Cliff Bleszinski Talks About Live Service Challenges Amid Palworld And Helldivers 2 Success
Given the meteoric success of several newly released live service games, some developers will probably be tempted to take a stab at a live service title of their own. Cliff Bleszinski, however, offers a word of caution, saying that it’s an extremely daunting task with no assurance of success and that the likes of Palworld and Helldivers 2 are exceptions.
Bleszinski, a.k.a. CliffyB, is no stranger to live service operations, having co-founded Boss Key Productions which churned out online arena shooter Radical Heights. He’s best-known for his work on the Unreal first-person shooter series and the Gears of War trilogy.
LawBreakers unfortunately didn’t enjoy the same popularity as the aforementioned franchises and was shut down a little over a year after its launch while Radical Heights didn’t even make it out of early access before Boss Key pulled the plug just a month after its release. The studio itself followed suit shortly after.
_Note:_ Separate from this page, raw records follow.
(** * Prometheus discovery endpoints over a Warp 10 backend

    A shallow embedding of [proto/prom/find.go]: the translation of
    Prometheus label matchers into Warp 10 selectors ([processMatchers]),
    the clamp of the [start] parameter ([applyTimeRangeLimits]) and the
    discovery handlers [FindLabelsValues], [FindLabels] and [FindClassnames].

    Three revisions of [find.go] are embedded, each in modules of its own:
    - [Handlers] and [Series]: the revision whose [FindClassnames] is an
      echo handler (proto/prom/find.go);
    - [Core] and [CoreHandlers]: the revision that adds
      [DEFAULT_METRIC_SELECTOR], [applyTimeRangeLimits],
      [FindClassnamesHandler], [handleSeriesPost] and a [FindClassnames]
      over primitive parameters;
    - [Inline]: the oldest revision, where each handler translates the
      matchers in place.
    [processMatchers] is the same text in the first two and is embedded
    once. *)

From Stdlib Require Import ZArith String Ascii List Lia.
From stdpp Require Import base option list gmap strings.

Local Open Scope string_scope.
Local Open Scope Z_scope.
Local Open Scope list_scope.

(** ** Matchers (github.com/prometheus/prometheus/pkg/labels) *)

(** [labels.MatchType] and its [String] method. *)
Inductive MatchType : Type :=
  | MatchEqual
  | MatchNotEqual
  | MatchRegexp
  | MatchNotRegexp.

Definition MatchType_String (t : MatchType) : string :=
  match t with
  | MatchEqual => "="
  | MatchNotEqual => "!="
  | MatchRegexp => "=~"
  | MatchNotRegexp => "!~"
  end.

(** [labels.Matcher]; the field [Type] is spelled [Type_] here. *)
Record Matcher : Type := mkMatcher {
  Type_ : MatchType;
  Name : string;
  Value : string
}.

(** ** processMatchers *)

(** The body of the [switch matcher.Type.String()] statement: the value
    stored for an ordinary label. [fmt.Sprintf("~(?!%s).*", v)] is the
    concatenation written out. *)
Definition labelsValue (matcher : Matcher) : string :=
  let v := Value matcher in
  let s := MatchType_String (Type_ matcher) in
  if String.eqb s "=~" then "~" +:+ v
  else if String.eqb s "!=" || String.eqb s "!~" then "~(?!" +:+ v +:+ ").*"
  else v.

(** One iteration of the [for _, matcher := range matchers] loop over the
    pair of local variables [(className, labels)]. *)
Definition processMatchers_step
    (acc : string * gmap string string) (matcher : Matcher)
  : string * gmap string string :=
  if String.eqb (Name matcher) "__name__" then (Value matcher, acc.2)
  else (acc.1, <[Name matcher := labelsValue matcher]> acc.2).

Definition processMatchers (matchers : list Matcher)
  : string * gmap string string :=
  foldl processMatchers_step ("", ∅) matchers.

(** The constraint encoding in the words of the specification, by operator. *)
Definition constraintString (t : MatchType) (value : string) : string :=
  match t with
  | MatchEqual => value
  | MatchRegexp => "~" +:+ value
  | MatchNotEqual => "~(?!" +:+ value +:+ ").*"
  | MatchNotRegexp => "~(?!" +:+ value +:+ ").*"
  end.

(** The value of the last matcher on the reserved label, if any. *)
Fixpoint lastNameValue (matchers : list Matcher) : option string :=
  match matchers with
  | [] => None
  | m :: rest =>
      match lastNameValue rest with
      | Some v => Some v
      | None => if String.eqb (Name m) "__name__" then Some (Value m) else None
      end
  end.

(** ** The collaborators of the handlers *)

(** [core.GeoTimeSeries], with the three fields the handlers read; the
    field [Class] is spelled [Class_] here. *)
Record GeoTimeSeries : Type := mkGTS {
  Class_ : string;
  Labels : gmap string string;
  Attrs : gmap string string
}.

(** What [warpServer.FindGTS] returns: the series of [gtss.GTS], or an error. *)
Inductive FindResult : Type :=
  | FindOK (gts : list GeoTimeSeries)
  | FindErr (err : string).

(** One invocation of the backend query interface. [P] is the type of the
    third argument of [FindGTS]: a [time.Time] in one revision, a
    [core.FindParameters] in the other. *)
Record Call (P : Type) : Type := mkCall {
  call_token : string;
  call_selector : string;
  call_params : P
}.
Arguments mkCall {P} _ _ _.
Arguments call_token {P} _.
Arguments call_selector {P} _.
Arguments call_params {P} _.

(** The Warp 10 client ([core.WarpServer]). Its answer may depend on the
    queries that were sent before. *)
Class Warp10 (P : Type) : Type := {
  FindGTS : list (Call P) → Call P → FindResult
}.

(** The code of the repository that the handlers call and that lives in
    other files: the PromQL selector parser, which returns its matchers
    together with its error as Go does, and the selector builder followed by
    its [String] method. *)
Class Collaborators : Type := {
  ParseMetricSelector : string → list Matcher * option string;
  buildWarp10Selector : string → gmap string string → string
}.

(** The functions of the Go library whose results the handlers branch on.
    [mapKeys] is the order in which a [range] statement walks the keys of a
    map, which Go leaves unspecified. *)
Class GoLib : Type := {
  TrimSpace : string → string;
  ParseInt : string → Z * option string;
  ParseDuration : string → option Z;
  mapKeys : gset string → list string;
  mapKeys_perm : ∀ s, mapKeys s ≡ₚ elements s
}.

(** Handlers run in a state monad over the log of backend queries, oldest
    first. Writes to the logger are not part of the model. *)
Definition M (C A : Type) : Type := list C → A * list C.

#[export] Instance M_ret (C : Type) : MRet (M C) :=
  λ A (a : A) calls, (a, calls).

#[export] Instance M_bind (C : Type) : MBind (M C) :=
  λ A B (k : A → M C B) (m : M C A) calls,
    let '(a, calls') := m calls in k a calls'.

(** [warpServer.FindGTS(token, selector, params)]: the query is answered
    and recorded. *)
Definition queryGTS {P : Type} `{!Warp10 P}
    (token selector : string) (params : P) : M (Call P) FindResult :=
  λ calls,
    let c := mkCall token selector params in
    (FindGTS calls c, calls ++ [c]).

(** Modelled from the spec: [unique], the helper of the package that is
    defined outside [find.go]; "results are deduplicated by value before
    being returned". The first occurrence of each value is kept. *)
Definition unique (stringSlice : list string) : list string :=
  foldl (λ list entry, if bool_decide (entry ∈ list) then list else list ++ [entry])
        [] stringSlice.

(** [time.Time] as nanoseconds since the Unix epoch (wall clock only) and
    [time.Duration] as a signed 64-bit count of nanoseconds. *)
Definition Time : Type := Z.
Definition Duration : Type := Z.

Definition Hour : Duration := 3600 * 1000000000.

(** [time.Time{}], January 1 of year 1. *)
Definition zeroTime : Time := -62135596800 * 1000000000.


(** Two's complement wrap-around of 64-bit signed arithmetic. *)
Definition wrap64 (z : Z) : Z := (z + 2 ^ 63) mod 2 ^ 64 - 2 ^ 63.

(** The seconds from January 1 of year 1 to the Unix epoch. *)
Definition unixToInternal : Z := 62135596800.

(** [time.Unix(sec, 0)]: the instant is stored as [sec + unixToInternal]
    seconds in an int64, which wraps for the largest values of [sec]. *)
Definition time_Unix (sec : Z) : Time :=
  (wrap64 (sec + unixToInternal) - unixToInternal) * 1000000000.

(** Unary minus on a [Duration]. *)
Definition Duration_neg (d : Duration) : Duration := wrap64 (- d).

Definition Time_Add (t : Time) (d : Duration) : Time := t + d.
Definition Time_Before (t u : Time) : bool := t <? u.
Definition Time_After (t u : Time) : bool := u <? t.

(** [http.Status...] *)
Definition StatusOK : Z := 200.
Definition StatusBadRequest : Z := 400.
Definition StatusUnauthorized : Z := 401.
Definition StatusForbidden : Z := 403.
Definition StatusInternalServerError : Z := 500.

(** [prometheusFindLabelsResponse] *)
Record prometheusFindLabelsResponse : Type := mkLabelsResponse {
  Status : string;
  Data : list string
}.

(** The selector of one parsed expression, as each handler builds it before
    it queries: [processMatchers], then [buildWarp10Selector] and [String]. *)
Definition findQueryOf `{!Collaborators} (matcherObjs : list Matcher) : string :=
  let '(className, labels) := processMatchers matcherObjs in
  buildWarp10Selector className labels.
(** ** The revision with echo handlers (proto/prom/find.go) *)

Module Handlers.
“For the first short while with LawBreakers it was tough,” Bleszinksi told PCGamesN. “Then we just hit a brick wall with our player base, just a lot of [them] being leaky, and it just [became] less and less and less as opposed to growing.”
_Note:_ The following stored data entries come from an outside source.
Lemma keys_setItem_absent (ls : LocalStorage.t) (k v : string) :
  ~ In k (LocalStorage.keys ls) ->
  LocalStorage.keys (LocalStorage.setItem ls k v) = (LocalStorage.keys ls ++ [k])%list.
Proof.
  unfold LocalStorage.keys. induction ls as [|[k0 v0] ls IH]; simpl; [reflexivity|].
  intros N. destruct (k0 =? k) eqn:E; simpl.
  - apply String.eqb_eq in E. elim N. now left.
  - rewrite IH; [reflexivity|]. intros H. apply N. now right.
Qed.


Lemma keys_removeItem (ls : LocalStorage.t) (k : string) :
  LocalStorage.keys (LocalStorage.removeItem ls k)
  = filter (fun k0 => negb (k0 =? k)) (LocalStorage.keys ls).
Proof.
  unfold LocalStorage.keys, LocalStorage.removeItem.
  induction ls as [|[k0 v0] ls IH]; simpl; [reflexivity|].
  destruct (k0 =? k); simpl; now rewrite IH.
Qed.

Lemma keys_filter (g : string -> bool) (ls : LocalStorage.t) :
  LocalStorage.keys (filter (fun e => g (fst e)) ls) = filter g (LocalStorage.keys ls).
Proof.
  unfold LocalStorage.keys. induction ls as [|[k0 v0] ls IH]; simpl; [reflexivity|].
  destruct (g k0); simpl; now rewrite IH.
Qed.

Lemma filter_none {A : Type} (f : A -> bool) (l : list A) :
  (forall x, In x l -> f x = false) -> filter f l = [].
Proof.
  induction l as [|a l IH]; simpl; intros H; [reflexivity|].
  rewrite (H a (or_introl eq_refl)). apply IH. intros x Hx. apply H. now right.
Qed.

Lemma getItem_absent (ls : LocalStorage.t) (k : string) :
  ~ In k (LocalStorage.keys ls) -> LocalStorage.getItem ls k = None.
Proof.
  unfold LocalStorage.getItem, LocalStorage.keys.
  induction ls as [|[k0 v0] ls IH]; simpl; intros N; [reflexivity|].
  destruct (k0 =? k) eqn:E.
  - apply String.eqb_eq in E. elim N. now left.
  - apply IH. intros H. apply N. now right.
Qed.

Lemma slice_marker_inj (p : PrefixedStorage.t) (a b : string) :
  startsWith a (PrefixedStorage.marker p) = true ->
  startsWith b (PrefixedStorage.marker p) = true ->
  slice (String.length (PrefixedStorage.prefix p) + 1) a
  = slice (String.length (PrefixedStorage.prefix p) + 1) b ->
  a = b.
Proof.
  intros Ha Hb E.
  apply prefix_split in Ha. destruct Ha as [x ->].
  apply prefix_split in Hb. destruct Hb as [y ->].
  rewrite <- marker_length, !slice_append in E. now subst.
Qed.

Lemma NoDup_map_filter (p : PrefixedStorage.t) (l : list string) :
  NoDup l ->
  NoDup (map (slice (String.length (PrefixedStorage.prefix p) + 1))
           (filter (fun k => startsWith k (PrefixedStorage.marker p)) l)).
Proof.
  induction 1 as [|a l Ha Hl IH]; simpl; [constructor|].
  destruct (startsWith a (PrefixedStorage.marker p)) eqn:S; [|exact IH].
  simpl. constructor; [|exact IH].
  intros H. apply in_map_iff in H. destruct H as [b [E Hb]].
  apply filter_In in Hb. destruct Hb as [Hb Sb].
  apply (slice_marker_inj p b a Sb S) in E. subst b. contradiction.
Qed.

Lemma NoDup_filter {A : Type} (f : A -> bool) (l : list A) : NoDup l -> NoDup (filter f l).
Proof.
  induction 1 as [|a l Ha Hl IH]; simpl; [constructor|].
  destruct (f a); [|exact IH]. constructor; [|exact IH].
  intros H. apply filter_In in H. tauto.
Qed.

Lemma NoDup_keys_setItem (ls : LocalStorage.t) (k v : string) :
  NoDup (LocalStorage.keys ls) -> NoDup (LocalStorage.keys (LocalStorage.setItem ls k v)).
Proof.
  intros H. destruct (in_dec string_dec k (LocalStorage.keys ls)) as [I|N].
  - now rewrite keys_setItem_present.
  - rewrite keys_setItem_absent by assumption.
    apply NoDup_app; [exact H | repeat constructor; intros [] |].
    intros x Hx [<-|[]]. contradiction.
Qed.

End MoreStorageFacts.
“It’s so hard to make a live-service game. If the game dies, and the servers go dark, the game is just gone. It’s like, ‘poof’, into the ether. For every World of Warcraft, there are other ones that just do not do it well, with microtransactions nickel and diming the consumer. But it’s necessary, unfortunately, because games these days […] $60 isn’t enough to justify it,” he added.
He also commented on the explosive successes of Palworld and Helldivers 2, saying that a good gameplay pitch will only get you so far. “We live in a world where, you know, things need to go viral,” he said. “If you’re not on the front page of Twitch, you’re dead in the f***ing water. If a game is like $100 million to make, you have to allocate at least $50 million plus for marketing alone. You need to hit people over the head with a hammer. And then you know, if you’ve made something good, and it goes viral and sticks, there it is.”
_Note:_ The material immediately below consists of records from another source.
(** * AI Product Photo Editor: request orchestration and result history

    A shallow embedding of [services/geminiService.ts] (prompt
    construction, request fan-out, response normalisation) and of the
    state handlers of [App.tsx] (per-result undo/redo history and the
    session list of generation batches), with the properties of the
    specification stated over them.

    Conventions of the embedding:
    - JavaScript strings are [string], holding their text in UTF-8;
      numbers that index arrays are [Z];
    - a value that the code only tests for presence is an [option]; where
      the code reads through it or prints it, [undefined], [null] and a
      present value are told apart ([Nullable]);
    - the remote generation API, [process.env] and [Date.now] form an
      explicit environment [Env]; the module-level client singleton, the
      log of issued requests and the number of clock readings form the
      [World] threaded through the monad [M];
    - React state is a record; a [setX (prev => f prev)] update is the
      function [f] applied to the state;
    - a handler runs to completion before the next user action: the
      interface disables its controls while a call is outstanding;
    - module [Heap] replays the state updates over a store of arrays and
      objects, where sharing between the current results and the history
      is visible, and is proved to compute the same values. *)

From stdpp Require Import base list strings pretty sorting.
From Stdlib Require Import Ascii ZArith Lia.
Palworld and Helldivers 2, however, are apparently exceptions to the marketing rule as both games went viral post-launch without a big marketing push before then. On the flip side, Skull and Bones has gone viral for all the wrong reasons after Ubisoft undoubtedly spent a boatload of money on marketing and even getting actress Michelle Rodriguez to plug the game. Nightingale isn’t doing too good either.